TV 101: Summer Madness

by Dr. Ryan Vaughan, PhD (no, seriously), posted Jun 9th 2011 2:00PM
True BloodThe old Fresh Prince summer anthem, "Summertime," encapsulated summer for an entire generation. With all its "frontin'" and "maxin'" - terms long ago replaced by "chillaxin'" and "being lazy" -- the song embodied notions of breezy whimsy, lazing the days into nights with friends and family while touting summer as a "natural aphrodisiac."

All of this is true, but there seems to be something missing from Mr. Smith's idyllic recollection of a very '90s summer: television. I know it's probably difficult to come up with a rhyme for "True Blood Season Four Premiere," but that notwithstanding, for how many of us is television a part of the true summer experience?

For most of my childhood, television took a Fresh Prince approach to the summer months. After working hard to keep me entertained through the fall and spring, shows would take the summer to unwind and come up with new, innovative ways to showcase Daisy Duke's ass.

It was a healthy relationship that way. We got to spend some time apart, which ultimately made our connection that much stronger -- knowing I could go off and fool around with some other activities like basketball and baseball and trying to experience the touch of a woman, or at least the voice of one not shouting, "that's him, officer!"

If nothing else I learned through this symbiotic relationship that absence makes the heart want to watch new episodes of 'Beverly Hills 90210' really bad, and it was this realization that would change the way humans and televisions interact for years to come, testing the flesh at every turn.

In 1991, possibly (but not probably) in response to the aforementioned, noticeably TV-less account of summer by DJ Jazzy Jeff and the Fresh Prince, someone in the TV industry asked the question, "hey, do you think people will watch TV in the summer?" And when the guy shining his shoes answered with a half-hearted "yeah, why not?" the summer season of '90210' was born.

The epic tales of Dylan McKay and Brandon Walsh were drawn into a series of summer escapades at the Beverly Hills Beach Club, and this innovation was the catalyst for the show's eventual success as people tuned in largely because it was the only show on TV airing new content. '90210' stayed on the air for nine more years, as it seemed the lowly shoe-shine guy was right.

Never embarrassed to cash in on the general public's mindless dedication to mediocre and often gratuitous entertainment, summer programming started to gradually pick up and expand to the point where now, there are countless shows that wait for the summer months to release their venom on a now suspecting population.

It's no different than the way HBO transformed Sunday night into the night for quality television a few years back in the glory years of 'The Sopranos.' Like summer, Sundays were for so long relegated to the margins of TV relevance, airing hokey TV movies or excruciating mini-series, until someone asked the question "hey, do you think people will watch TV on Sunday nights?" and when the answer came back a resounding "duh! of course they will," it happened all over again.

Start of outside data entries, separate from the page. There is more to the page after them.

Lemma keys_ok h m : entries_ok h m -> Forall (val_ok h) (GetMapSortedKey m) /\ Forall (val_ok h) (GetValues m).
Proof.
  intros Hm. unfold GetMapSortedKey, GetValues.
  split; apply Forall_forall; intros v Hv; apply list_elem_of_omap in Hv as (k & _ & E);
    destruct (m !! k) as [[a b]|] eqn:Em; try discriminate; injection E as <-; apply (Hm k a b Em).
Qed.

(** ** Copying a struct *)

Definition clone_result (h : Heap) (length : Z) (r : res (loc * Z * Heap)) : Prop :=
  fine r (fun '(l, length', h') => good_heap h h' /\ has_kind h' l KStruct /\ length <= length').

Lemma clone_items_fine (rec : loc -> Z -> Heap -> res (loc * Z * Heap)) data :
  forall arr length h,
  (forall s len h', heap_ok h' -> has_kind h' s KStruct -> length < len -> clone_result h' len (rec s len h')) ->
  heap_ok h -> Forall (val_ok h) data -> Forall (val_ok h) arr ->
  fine (clone_items rec data arr length h) (fun '(arr', length', h') =>
    good_heap h h' /\ Forall (val_ok h') arr' /\ zlen arr' = zlen arr + zlen data /\ length <= length').
Proof.
  induction data as [|v data IH]; intros arr length h Hrec Hh Hd Ha.
  { cbn. split; [split; [exact Hh | reflexivity]|]. rewrite zlen_nil. auto with lia. }
  inversion Hd as [|? ? Hv Hd']; subst. rewrite zlen_cons. pose proof (zlen_nonneg data).
  assert (Hstep : forall v' h' len', good_heap h h' -> val_ok h' v' -> length + 1 <= len' ->
    fine (clone_items rec data (arr ++ [v']) len' h') (fun '(arr', length', h'') =>
      good_heap h h'' /\ Forall (val_ok h'') arr' /\ zlen arr' = zlen arr + (1 + zlen data) /\ length <= length')).
  { intros v' h' len' [Hh' He] Hv' Hlen. eapply fine_impl; [apply IH|].
    - intros s len h'' ? ? ?. apply Hrec; auto with lia.
    - exact Hh'.
    - eapply Forall_impl; [exact Hd'|]. intros. eapply val_ok_mono; eauto.
    - apply Forall_app. split; [|auto]. eapply Forall_impl; [exact Ha|]. intros. eapply val_ok_mono; eauto.
    - intros [[arr' length'] h''] ([Hh'' He'] & Hf & Hz & Hle).
      split; [split; [exact Hh'' | etransitivity; eauto]|]. rewrite zlen_app in Hz. change (zlen [v']) with 1 in Hz.
      split; [exact Hf | lia]. }
  assert (Hself : good_heap h h) by (split; [exact Hh | reflexivity]).
  cbn [clone_items]. destruct v; try (apply Hstep; auto with lia).
  eapply fine_bind; [apply Hrec; [exact Hh | exact Hv | lia]|].
  intros [[vc len'] h'] (Hg & Hk & Hle). apply Hstep; auto with lia.
Qed.

Lemma cloneStruct_fine fuel : forall s length h,
  heap_ok h -> has_kind h s KStruct -> 0 <= length -> (1 <= fuel)%nat -> 1026 <= Z.of_nat fuel + length ->
  clone_result h length (cloneStruct fuel s length h).
Proof.
  induction fuel as [|f IH]; intros s length h Hh Hs Hlen Hf Hb; [lia|]. unfold clone_result. cbn [cloneStruct].
  destruct (Z.ltb_spec MAX_CLONE_LENGTH length) as [|Hle]; [exact I|]. unfold MAX_CLONE_LENGTH in Hle.
  destruct (struct_data_ok h s Hh Hs) as (d & -> & Hz & Hd). cbn [res_bind].
  eapply fine_bind.
  { apply (clone_items_fine (cloneStruct f) d [] length h); auto.
    intros s' len h' Hh' Hs' Hl'. apply IH; auto; lia. }
  intros [[arr length'] h'] ([Hh' He] & Ha & Hza & Hll). rewrite zlen_nil in Hza.
  destruct (alloc _ h') as [l h''] eqn:Eal.
  eapply alloc_ok in Eal as (Hh'' & He' & Hk); [|exact Hh'|split; [rewrite Hza; exact Hz | exact Ha]].
  cbn. split; [split; [exact Hh'' | etransitivity; eauto]|]. auto.
Qed.

Lemma StructClone_fine h s : heap_ok h -> has_kind h s KStruct ->
  fine (StructClone s h) (fun '(l, h') => good_heap h h' /\ has_kind h' l KStruct).
Proof.
  intros Hh Hs. unfold StructClone. eapply fine_bind.
  - apply cloneStruct_fine; auto; unfold clone_fuel; lia.
  - intros [[l len] h'] (Hg & Hk & _). cbn. auto.
Qed.

(** ** Deep equality terminates *)

Definition locs (h : Heap) : list loc := fst <$> map_to_list (objs h).
Definition pairs (h : Heap) : list (loc * loc) := list_prod (locs h) (locs h).
Definition fresh (h : Heap) (vis : visited) : nat := length (filter (fun p => p ∉ vis) (pairs h)).

Lemma length_locs h : length (locs h) = size (objs h).
Proof. unfold locs. rewrite length_fmap, length_map_to_list. reflexivity. Qed.

Lemma elem_of_locs h l o : objs h !! l = Some o -> l ∈ locs h.
Proof. intros E. apply list_elem_of_fmap. exists (l, o). split; [reflexivity|]. apply elem_of_map_to_list, E. Qed.

Lemma pairs_spec h a b : a ∈ locs h -> b ∈ locs h -> canon a b ∈ pairs h.
Proof.
  rewrite !list_elem_of_In. intros Ha Hb. unfold canon, pairs.
  destruct (_ <=? _)%nat; apply in_prod; assumption.
Qed.

Lemma fresh_le h : (fresh h ∅ <= size (objs h) * size (objs h))%nat.
Proof.
  unfold fresh, pairs. etransitivity; [apply length_filter|]. rewrite length_prod, length_locs. reflexivity.
Qed.

Lemma filter_visit (l : list (loc * loc)) (vis : visited) p :
  (length (filter (fun x => x ∉ {[p]} ∪ vis) l) <= length (filter (fun x => x ∉ vis) l))%nat /\
  (p ∈ l -> p ∉ vis -> length (filter (fun x => x ∉ {[p]} ∪ vis) l) < length (filter (fun x => x ∉ vis) l))%nat.
Proof.
  induction l as [|x l [IH1 IH2]]; [split; [reflexivity | intros Hp; inversion Hp]|].
  rewrite !filter_cons. destruct (decide (x = p)) as [->|N].
  - rewrite decide_False by set_solver. destruct (decide (p ∉ vis)); cbn [length]; split; intros; try lia; contradiction.
  - destruct (decide (x ∉ {[p]} ∪ vis)), (decide (x ∉ vis)); try set_solver; cbn [length];
      (split; [lia|]); intros Hp Hv; apply elem_of_cons in Hp as [->|Hp]; try congruence; specialize (IH2 Hp Hv); lia.
Qed.

(** A total answer that does not need more fresh pairs than before. *)
Definition total (h : Heap) (vis : visited) (r : option (bool * visited)) : Prop :=
  exists b vis', r = Some (b, vis') /\ (fresh h vis' <= fresh h vis)%nat.

Lemma total_here h vis b : total h vis (Some (b, vis)).
Proof. exists b, vis. auto. Qed.

Lemma deep_seq_total h n eq d1 d2 vis :
  (forall vis x y, (fresh h vis <= n)%nat -> total h vis (eq vis x y)) ->
  (fresh h vis <= n)%nat -> total h vis (deep_seq eq vis d1 d2).
Proof.
  intros Heq. revert d2 vis. induction d1 as [|x d1 IH]; intros [|y d2] vis Hv; cbn [deep_seq];
    try apply total_here.
  destruct (Heq vis x y Hv) as (b & vis' & E & Hle). rewrite E. destruct b; [|exists false, vis'; auto].
  destruct (IH d2 vis') as (b & vis'' & E' & Hle'); [lia|]. exists b, vis''. auto with lia.
Qed.

Lemma deep_ptr_total h vis l1 l2 k :
  (forall vis', ((fresh h vis' < fresh h vis)%nat \/ objs h !! l1 = None \/ objs h !! l2 = None) -> total h vis' (k vis')) ->
  total h vis (deep_ptr vis l1 l2 k).
Proof.
  intros Hk. unfold deep_ptr. destruct (filter_visit (pairs h) vis (canon l1 l2)) as [F1 F2].
  destruct (decide _) as [|Hv]; [apply total_here|]. destruct (_ =? _)%nat; [eexists _, _; split; [reflexivity | exact F1]|].
  destruct (Hk ({[canon l1 l2]} ∪ vis)) as (b & vis' & E & Hle).
  - destruct (objs h !! l1) as [o1|] eqn:E1; [|auto]. destruct (objs h !! l2) as [o2|] eqn:E2; [|auto]. left.
    apply F2; [|exact Hv]. apply pairs_spec; eapply elem_of_locs; eassumption.
  - exists b, vis'. split; [exact E|]. unfold fresh in *. lia.
Qed.

Lemma deep_slices_total h n eq n1 n2 d1 d2 vis :
  (forall vis x y, (fresh h vis <= n)%nat -> total h vis (eq vis x y)) ->
  (fresh h vis <= n)%nat -> total h vis (deep_slices eq n1 n2 d1 d2 vis).
Proof. intros Heq Hv. unfold deep_slices. destruct (_ || _); [apply total_here | eapply deep_seq_total; eauto]. Qed.

Lemma deep_eq_total fuel h : forall vis v1 v2, (fresh h vis < fuel)%nat -> total h vis (deep_eq fuel h vis v1 v2).
Proof.
  induction fuel as [|f IH]; intros vis v1 v2 Hf; [lia|]. cbn [deep_eq].
  assert (Hrec : forall n vis x y, (n < f)%nat -> (fresh h vis <= n)%nat -> total h vis (deep_eq f h vis x y))
    by (intros; apply IH; lia).
  destruct v1, v2; try apply total_here; apply deep_ptr_total; intros vis' [Hlt|[->| ->]];
    try (repeat case_match; apply total_here);
    repeat case_match; try apply total_here;
    first [eapply deep_slices_total | eapply deep_seq_total]; try (intros; eapply Hrec; eauto); try reflexivity; lia.
Qed.

Lemma DeepEqual_fine h v1 v2 : fine (DeepEqual h v1 v2) (fun _ => True).
Proof.
  unfold DeepEqual. destruct (deep_eq_total (deep_fuel h) h ∅ v1 v2) as (b & vis & -> & _); [|exact I].
  unfold deep_fuel. pose proof (fresh_le h). lia.
Qed.

Lemma Equals_fine h v1 v2 : fine (Equals h v1 v2) (fun _ => True).
Proof.
  unfold Equals. destruct v1, v2; cbn [AsBytes]; try exact I. apply DeepEqual_fine.
Qed.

The truth is, our society's relationship with television has evolved into something of an obsession. TV has always been this awesome thing that is supposedly rotting our brains, but we have elevated this complicated relationship to exceedingly dangerous heights. I would never say that TV is a bad thing, but TV in the summer has become a rather accurate means of measuring your addiction to the medium itself.

For me, the summer has too many distractions to allow me to settle into a consistent TV viewing pattern. I choose to coach my son's Little League team, to run my daughter to and from dance and to manage a cock fighting ring in my garage before making time to tune into a particular show ... even 'Franklin & Bash.' These choices allow me to sleep at night, knowing that I have yet to sell my soul to the glowing spectre that resides in every room of my house (thank you DVD and DVR).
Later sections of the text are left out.